[Saved data entries]
* * *

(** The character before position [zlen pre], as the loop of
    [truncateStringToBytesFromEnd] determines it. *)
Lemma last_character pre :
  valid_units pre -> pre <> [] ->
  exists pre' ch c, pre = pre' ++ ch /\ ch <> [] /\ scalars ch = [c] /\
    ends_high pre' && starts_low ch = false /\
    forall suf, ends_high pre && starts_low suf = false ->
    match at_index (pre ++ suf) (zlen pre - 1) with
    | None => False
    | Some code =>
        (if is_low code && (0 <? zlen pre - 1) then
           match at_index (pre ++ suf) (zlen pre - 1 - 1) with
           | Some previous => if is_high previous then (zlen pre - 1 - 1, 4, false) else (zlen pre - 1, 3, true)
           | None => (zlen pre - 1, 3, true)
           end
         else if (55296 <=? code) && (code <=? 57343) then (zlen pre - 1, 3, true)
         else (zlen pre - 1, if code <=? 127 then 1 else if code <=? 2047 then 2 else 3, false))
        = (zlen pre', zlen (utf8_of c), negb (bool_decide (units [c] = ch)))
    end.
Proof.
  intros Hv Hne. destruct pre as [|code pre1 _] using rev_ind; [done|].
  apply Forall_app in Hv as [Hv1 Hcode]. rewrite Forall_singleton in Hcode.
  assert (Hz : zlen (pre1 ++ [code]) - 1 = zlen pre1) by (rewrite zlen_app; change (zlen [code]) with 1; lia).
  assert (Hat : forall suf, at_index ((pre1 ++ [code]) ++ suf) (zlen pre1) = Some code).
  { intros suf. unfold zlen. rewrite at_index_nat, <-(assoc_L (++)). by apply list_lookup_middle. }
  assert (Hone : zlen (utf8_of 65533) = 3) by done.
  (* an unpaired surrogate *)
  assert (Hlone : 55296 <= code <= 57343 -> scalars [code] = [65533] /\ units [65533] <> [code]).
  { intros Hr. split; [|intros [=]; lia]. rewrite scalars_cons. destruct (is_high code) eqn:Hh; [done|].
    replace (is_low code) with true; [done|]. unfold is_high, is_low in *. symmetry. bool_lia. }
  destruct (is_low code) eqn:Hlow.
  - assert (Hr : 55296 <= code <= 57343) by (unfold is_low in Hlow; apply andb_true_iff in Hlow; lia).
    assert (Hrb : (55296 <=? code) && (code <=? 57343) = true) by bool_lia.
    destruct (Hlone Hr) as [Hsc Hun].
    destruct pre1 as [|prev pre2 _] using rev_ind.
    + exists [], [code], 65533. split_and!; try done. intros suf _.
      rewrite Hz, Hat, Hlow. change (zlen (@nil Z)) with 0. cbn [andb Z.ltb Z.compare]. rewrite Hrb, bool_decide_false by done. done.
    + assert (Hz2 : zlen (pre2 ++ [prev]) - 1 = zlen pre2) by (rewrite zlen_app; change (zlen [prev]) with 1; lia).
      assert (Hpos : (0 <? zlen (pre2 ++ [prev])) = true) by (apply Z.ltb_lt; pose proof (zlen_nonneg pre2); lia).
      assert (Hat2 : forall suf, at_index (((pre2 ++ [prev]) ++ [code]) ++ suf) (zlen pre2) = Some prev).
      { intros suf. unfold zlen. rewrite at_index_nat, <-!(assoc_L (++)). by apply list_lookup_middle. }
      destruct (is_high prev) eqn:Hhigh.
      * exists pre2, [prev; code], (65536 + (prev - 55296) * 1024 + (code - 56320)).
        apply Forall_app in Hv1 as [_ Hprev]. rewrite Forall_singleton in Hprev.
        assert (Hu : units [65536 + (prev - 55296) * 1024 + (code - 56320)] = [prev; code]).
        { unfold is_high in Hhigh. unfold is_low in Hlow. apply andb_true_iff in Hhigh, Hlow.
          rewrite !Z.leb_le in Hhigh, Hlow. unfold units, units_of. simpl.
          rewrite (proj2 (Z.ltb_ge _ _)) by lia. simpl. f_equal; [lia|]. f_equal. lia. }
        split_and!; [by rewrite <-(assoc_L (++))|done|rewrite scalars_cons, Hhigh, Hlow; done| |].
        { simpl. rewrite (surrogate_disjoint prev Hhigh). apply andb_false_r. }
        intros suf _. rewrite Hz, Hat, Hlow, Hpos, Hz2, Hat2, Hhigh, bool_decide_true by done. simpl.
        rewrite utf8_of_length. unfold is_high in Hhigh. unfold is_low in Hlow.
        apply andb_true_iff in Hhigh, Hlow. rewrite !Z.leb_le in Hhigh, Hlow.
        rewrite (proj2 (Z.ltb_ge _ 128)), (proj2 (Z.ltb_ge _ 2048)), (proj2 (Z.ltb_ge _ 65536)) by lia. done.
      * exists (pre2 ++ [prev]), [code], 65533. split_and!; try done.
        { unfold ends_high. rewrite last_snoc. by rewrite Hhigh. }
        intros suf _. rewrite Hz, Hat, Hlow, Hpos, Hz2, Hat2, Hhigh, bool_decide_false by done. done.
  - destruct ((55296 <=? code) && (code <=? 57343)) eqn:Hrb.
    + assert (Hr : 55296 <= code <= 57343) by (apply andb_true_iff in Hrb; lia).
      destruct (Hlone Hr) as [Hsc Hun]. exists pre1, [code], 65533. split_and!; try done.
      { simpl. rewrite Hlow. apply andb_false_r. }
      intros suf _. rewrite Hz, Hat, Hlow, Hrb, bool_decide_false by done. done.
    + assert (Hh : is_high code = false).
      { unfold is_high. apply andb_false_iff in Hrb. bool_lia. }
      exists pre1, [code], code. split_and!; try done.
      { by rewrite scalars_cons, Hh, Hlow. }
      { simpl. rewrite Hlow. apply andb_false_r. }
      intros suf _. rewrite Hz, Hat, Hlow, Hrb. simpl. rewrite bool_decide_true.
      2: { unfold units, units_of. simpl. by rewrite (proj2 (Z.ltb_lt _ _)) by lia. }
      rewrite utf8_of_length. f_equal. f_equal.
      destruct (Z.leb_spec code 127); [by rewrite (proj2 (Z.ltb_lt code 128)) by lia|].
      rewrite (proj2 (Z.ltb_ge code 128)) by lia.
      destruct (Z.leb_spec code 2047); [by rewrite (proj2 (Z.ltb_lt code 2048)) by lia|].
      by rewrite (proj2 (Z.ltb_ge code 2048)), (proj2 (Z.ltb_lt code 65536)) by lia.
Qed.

* * *

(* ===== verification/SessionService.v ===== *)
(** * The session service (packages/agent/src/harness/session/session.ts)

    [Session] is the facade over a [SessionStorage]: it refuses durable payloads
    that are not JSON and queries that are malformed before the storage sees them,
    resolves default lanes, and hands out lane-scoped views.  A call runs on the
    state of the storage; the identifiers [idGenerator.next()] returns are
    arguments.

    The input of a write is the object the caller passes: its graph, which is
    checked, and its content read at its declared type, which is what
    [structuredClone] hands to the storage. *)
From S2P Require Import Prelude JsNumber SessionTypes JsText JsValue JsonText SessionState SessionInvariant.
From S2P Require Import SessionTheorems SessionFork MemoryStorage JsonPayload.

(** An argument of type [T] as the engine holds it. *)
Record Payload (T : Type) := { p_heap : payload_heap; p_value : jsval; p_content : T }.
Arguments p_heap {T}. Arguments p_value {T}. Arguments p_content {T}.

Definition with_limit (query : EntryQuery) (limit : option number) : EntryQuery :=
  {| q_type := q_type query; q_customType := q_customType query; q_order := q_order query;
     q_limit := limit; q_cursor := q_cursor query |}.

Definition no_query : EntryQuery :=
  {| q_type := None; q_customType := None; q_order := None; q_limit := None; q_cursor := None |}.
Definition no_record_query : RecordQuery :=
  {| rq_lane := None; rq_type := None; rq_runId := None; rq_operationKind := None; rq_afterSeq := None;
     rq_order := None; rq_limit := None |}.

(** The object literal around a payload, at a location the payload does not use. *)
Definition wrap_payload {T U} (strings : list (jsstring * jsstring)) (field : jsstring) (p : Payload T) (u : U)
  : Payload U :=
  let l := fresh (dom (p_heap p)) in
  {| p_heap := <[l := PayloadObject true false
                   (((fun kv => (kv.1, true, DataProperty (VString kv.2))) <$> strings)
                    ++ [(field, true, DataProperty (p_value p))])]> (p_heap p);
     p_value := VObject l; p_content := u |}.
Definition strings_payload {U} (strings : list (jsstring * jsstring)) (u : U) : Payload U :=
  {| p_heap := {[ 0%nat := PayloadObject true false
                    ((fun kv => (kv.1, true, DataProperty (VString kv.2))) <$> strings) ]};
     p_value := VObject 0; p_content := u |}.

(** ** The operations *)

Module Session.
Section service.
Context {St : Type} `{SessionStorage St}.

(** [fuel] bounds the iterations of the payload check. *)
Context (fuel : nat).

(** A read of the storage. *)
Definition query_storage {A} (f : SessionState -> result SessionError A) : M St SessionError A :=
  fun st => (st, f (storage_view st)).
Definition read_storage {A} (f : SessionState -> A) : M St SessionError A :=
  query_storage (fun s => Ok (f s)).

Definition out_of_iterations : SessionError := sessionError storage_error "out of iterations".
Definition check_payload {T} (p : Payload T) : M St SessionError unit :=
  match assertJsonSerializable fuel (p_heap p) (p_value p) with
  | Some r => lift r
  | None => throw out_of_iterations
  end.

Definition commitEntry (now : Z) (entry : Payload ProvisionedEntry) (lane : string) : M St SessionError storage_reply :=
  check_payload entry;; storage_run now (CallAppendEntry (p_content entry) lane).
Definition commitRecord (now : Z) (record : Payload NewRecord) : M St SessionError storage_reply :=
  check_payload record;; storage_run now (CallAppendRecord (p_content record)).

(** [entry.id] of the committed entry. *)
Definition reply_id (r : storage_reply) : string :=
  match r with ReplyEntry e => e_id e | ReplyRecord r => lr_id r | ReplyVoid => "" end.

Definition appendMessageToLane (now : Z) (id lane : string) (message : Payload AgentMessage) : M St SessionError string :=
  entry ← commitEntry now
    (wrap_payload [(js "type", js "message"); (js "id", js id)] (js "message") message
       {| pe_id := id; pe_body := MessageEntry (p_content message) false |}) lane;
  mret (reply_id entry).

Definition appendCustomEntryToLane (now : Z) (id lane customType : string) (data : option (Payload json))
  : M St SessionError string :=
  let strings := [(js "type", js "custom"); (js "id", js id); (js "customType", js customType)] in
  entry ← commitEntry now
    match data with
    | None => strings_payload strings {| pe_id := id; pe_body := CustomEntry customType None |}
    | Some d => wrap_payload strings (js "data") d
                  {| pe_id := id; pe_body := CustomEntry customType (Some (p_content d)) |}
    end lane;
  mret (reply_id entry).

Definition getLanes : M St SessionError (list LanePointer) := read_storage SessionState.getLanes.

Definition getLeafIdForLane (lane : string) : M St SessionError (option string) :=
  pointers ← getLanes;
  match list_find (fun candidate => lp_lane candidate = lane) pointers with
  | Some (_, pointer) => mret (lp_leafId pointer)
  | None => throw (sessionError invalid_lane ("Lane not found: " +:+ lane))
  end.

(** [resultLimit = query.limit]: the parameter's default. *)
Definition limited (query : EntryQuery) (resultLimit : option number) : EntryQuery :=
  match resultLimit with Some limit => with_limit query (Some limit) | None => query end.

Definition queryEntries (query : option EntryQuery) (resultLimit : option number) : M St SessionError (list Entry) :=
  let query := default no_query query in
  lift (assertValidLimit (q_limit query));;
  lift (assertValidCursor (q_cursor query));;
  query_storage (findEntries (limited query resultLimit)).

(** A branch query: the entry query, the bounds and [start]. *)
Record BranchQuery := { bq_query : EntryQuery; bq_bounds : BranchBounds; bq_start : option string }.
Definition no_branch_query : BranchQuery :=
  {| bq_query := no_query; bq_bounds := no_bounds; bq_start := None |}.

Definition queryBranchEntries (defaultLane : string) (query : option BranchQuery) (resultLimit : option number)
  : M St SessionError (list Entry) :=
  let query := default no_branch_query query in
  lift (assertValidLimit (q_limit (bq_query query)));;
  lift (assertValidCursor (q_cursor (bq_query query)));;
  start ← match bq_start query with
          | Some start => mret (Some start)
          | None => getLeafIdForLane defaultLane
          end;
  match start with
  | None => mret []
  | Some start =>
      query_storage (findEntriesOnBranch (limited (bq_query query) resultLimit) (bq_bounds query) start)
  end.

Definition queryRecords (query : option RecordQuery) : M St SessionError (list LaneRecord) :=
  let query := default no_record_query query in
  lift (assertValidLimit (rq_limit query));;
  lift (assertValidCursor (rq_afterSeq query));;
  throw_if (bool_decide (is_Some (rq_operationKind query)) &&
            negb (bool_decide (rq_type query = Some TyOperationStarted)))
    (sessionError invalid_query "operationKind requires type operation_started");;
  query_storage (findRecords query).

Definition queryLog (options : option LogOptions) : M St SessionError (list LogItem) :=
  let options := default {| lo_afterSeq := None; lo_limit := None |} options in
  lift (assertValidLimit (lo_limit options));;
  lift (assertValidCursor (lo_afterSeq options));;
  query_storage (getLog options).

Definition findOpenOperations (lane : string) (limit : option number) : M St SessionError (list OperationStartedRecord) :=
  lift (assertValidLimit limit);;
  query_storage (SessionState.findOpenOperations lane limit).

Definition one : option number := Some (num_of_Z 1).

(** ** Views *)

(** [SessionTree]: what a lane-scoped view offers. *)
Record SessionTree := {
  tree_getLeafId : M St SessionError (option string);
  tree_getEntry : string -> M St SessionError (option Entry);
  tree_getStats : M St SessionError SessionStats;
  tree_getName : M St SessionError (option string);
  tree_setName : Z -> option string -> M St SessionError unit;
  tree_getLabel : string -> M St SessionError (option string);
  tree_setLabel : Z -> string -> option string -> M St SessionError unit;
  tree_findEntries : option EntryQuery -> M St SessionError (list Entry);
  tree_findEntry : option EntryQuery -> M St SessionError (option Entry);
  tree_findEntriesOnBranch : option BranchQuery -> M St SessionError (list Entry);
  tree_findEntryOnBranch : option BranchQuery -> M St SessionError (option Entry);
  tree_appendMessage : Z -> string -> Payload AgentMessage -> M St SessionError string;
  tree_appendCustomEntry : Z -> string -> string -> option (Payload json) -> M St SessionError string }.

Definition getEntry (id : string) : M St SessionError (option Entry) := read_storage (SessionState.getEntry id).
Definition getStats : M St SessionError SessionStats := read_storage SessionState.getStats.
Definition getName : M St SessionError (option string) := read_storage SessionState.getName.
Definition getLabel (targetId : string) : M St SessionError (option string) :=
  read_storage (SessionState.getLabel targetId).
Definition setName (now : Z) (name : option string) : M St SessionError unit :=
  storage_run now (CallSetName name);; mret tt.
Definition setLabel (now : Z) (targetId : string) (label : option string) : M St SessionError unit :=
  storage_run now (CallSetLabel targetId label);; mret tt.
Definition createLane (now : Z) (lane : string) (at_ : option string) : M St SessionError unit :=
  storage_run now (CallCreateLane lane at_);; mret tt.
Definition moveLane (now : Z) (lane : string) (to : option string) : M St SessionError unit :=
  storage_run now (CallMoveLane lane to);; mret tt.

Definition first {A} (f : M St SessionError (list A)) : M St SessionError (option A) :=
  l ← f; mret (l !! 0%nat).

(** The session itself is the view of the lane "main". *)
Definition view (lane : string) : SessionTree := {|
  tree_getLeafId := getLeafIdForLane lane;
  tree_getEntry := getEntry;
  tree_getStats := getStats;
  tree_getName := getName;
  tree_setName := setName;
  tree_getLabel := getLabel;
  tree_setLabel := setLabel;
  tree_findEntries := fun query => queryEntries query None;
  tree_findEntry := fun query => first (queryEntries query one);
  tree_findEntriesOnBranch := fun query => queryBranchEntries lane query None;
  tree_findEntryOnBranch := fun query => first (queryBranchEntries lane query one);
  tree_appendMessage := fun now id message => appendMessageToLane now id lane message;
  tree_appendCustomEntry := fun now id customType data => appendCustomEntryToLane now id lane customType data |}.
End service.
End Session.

* * *

WORK ORDER =>
Output the lines above between the one holding "bq_query : EntryQuery;" and the one holding "tree_getStats : M", inclusive, with nothing before or after them.

TASK ANSWER =>
Record BranchQuery := { bq_query : EntryQuery; bq_bounds : BranchBounds; bq_start : option string }.
Definition no_branch_query : BranchQuery :=
  {| bq_query := no_query; bq_bounds := no_bounds; bq_start := None |}.

Definition queryBranchEntries (defaultLane : string) (query : option BranchQuery) (resultLimit : option number)
  : M St SessionError (list Entry) :=
  let query := default no_branch_query query in
  lift (assertValidLimit (q_limit (bq_query query)));;
  lift (assertValidCursor (q_cursor (bq_query query)));;
  start ← match bq_start query with
          | Some start => mret (Some start)
          | None => getLeafIdForLane defaultLane
          end;
  match start with
  | None => mret []
  | Some start =>
      query_storage (findEntriesOnBranch (limited (bq_query query) resultLimit) (bq_bounds query) start)
  end.

Definition queryRecords (query : option RecordQuery) : M St SessionError (list LaneRecord) :=
  let query := default no_record_query query in
  lift (assertValidLimit (rq_limit query));;
  lift (assertValidCursor (rq_afterSeq query));;
  throw_if (bool_decide (is_Some (rq_operationKind query)) &&
            negb (bool_decide (rq_type query = Some TyOperationStarted)))
    (sessionError invalid_query "operationKind requires type operation_started");;
  query_storage (findRecords query).

Definition queryLog (options : option LogOptions) : M St SessionError (list LogItem) :=
  let options := default {| lo_afterSeq := None; lo_limit := None |} options in
  lift (assertValidLimit (lo_limit options));;
  lift (assertValidCursor (lo_afterSeq options));;
  query_storage (getLog options).

Definition findOpenOperations (lane : string) (limit : option number) : M St SessionError (list OperationStartedRecord) :=
  lift (assertValidLimit limit);;
  query_storage (SessionState.findOpenOperations lane limit).

Definition one : option number := Some (num_of_Z 1).

(** ** Views *)

(** [SessionTree]: what a lane-scoped view offers. *)
Record SessionTree := {
  tree_getLeafId : M St SessionError (option string);
  tree_getEntry : string -> M St SessionError (option Entry);
  tree_getStats : M St SessionError SessionStats;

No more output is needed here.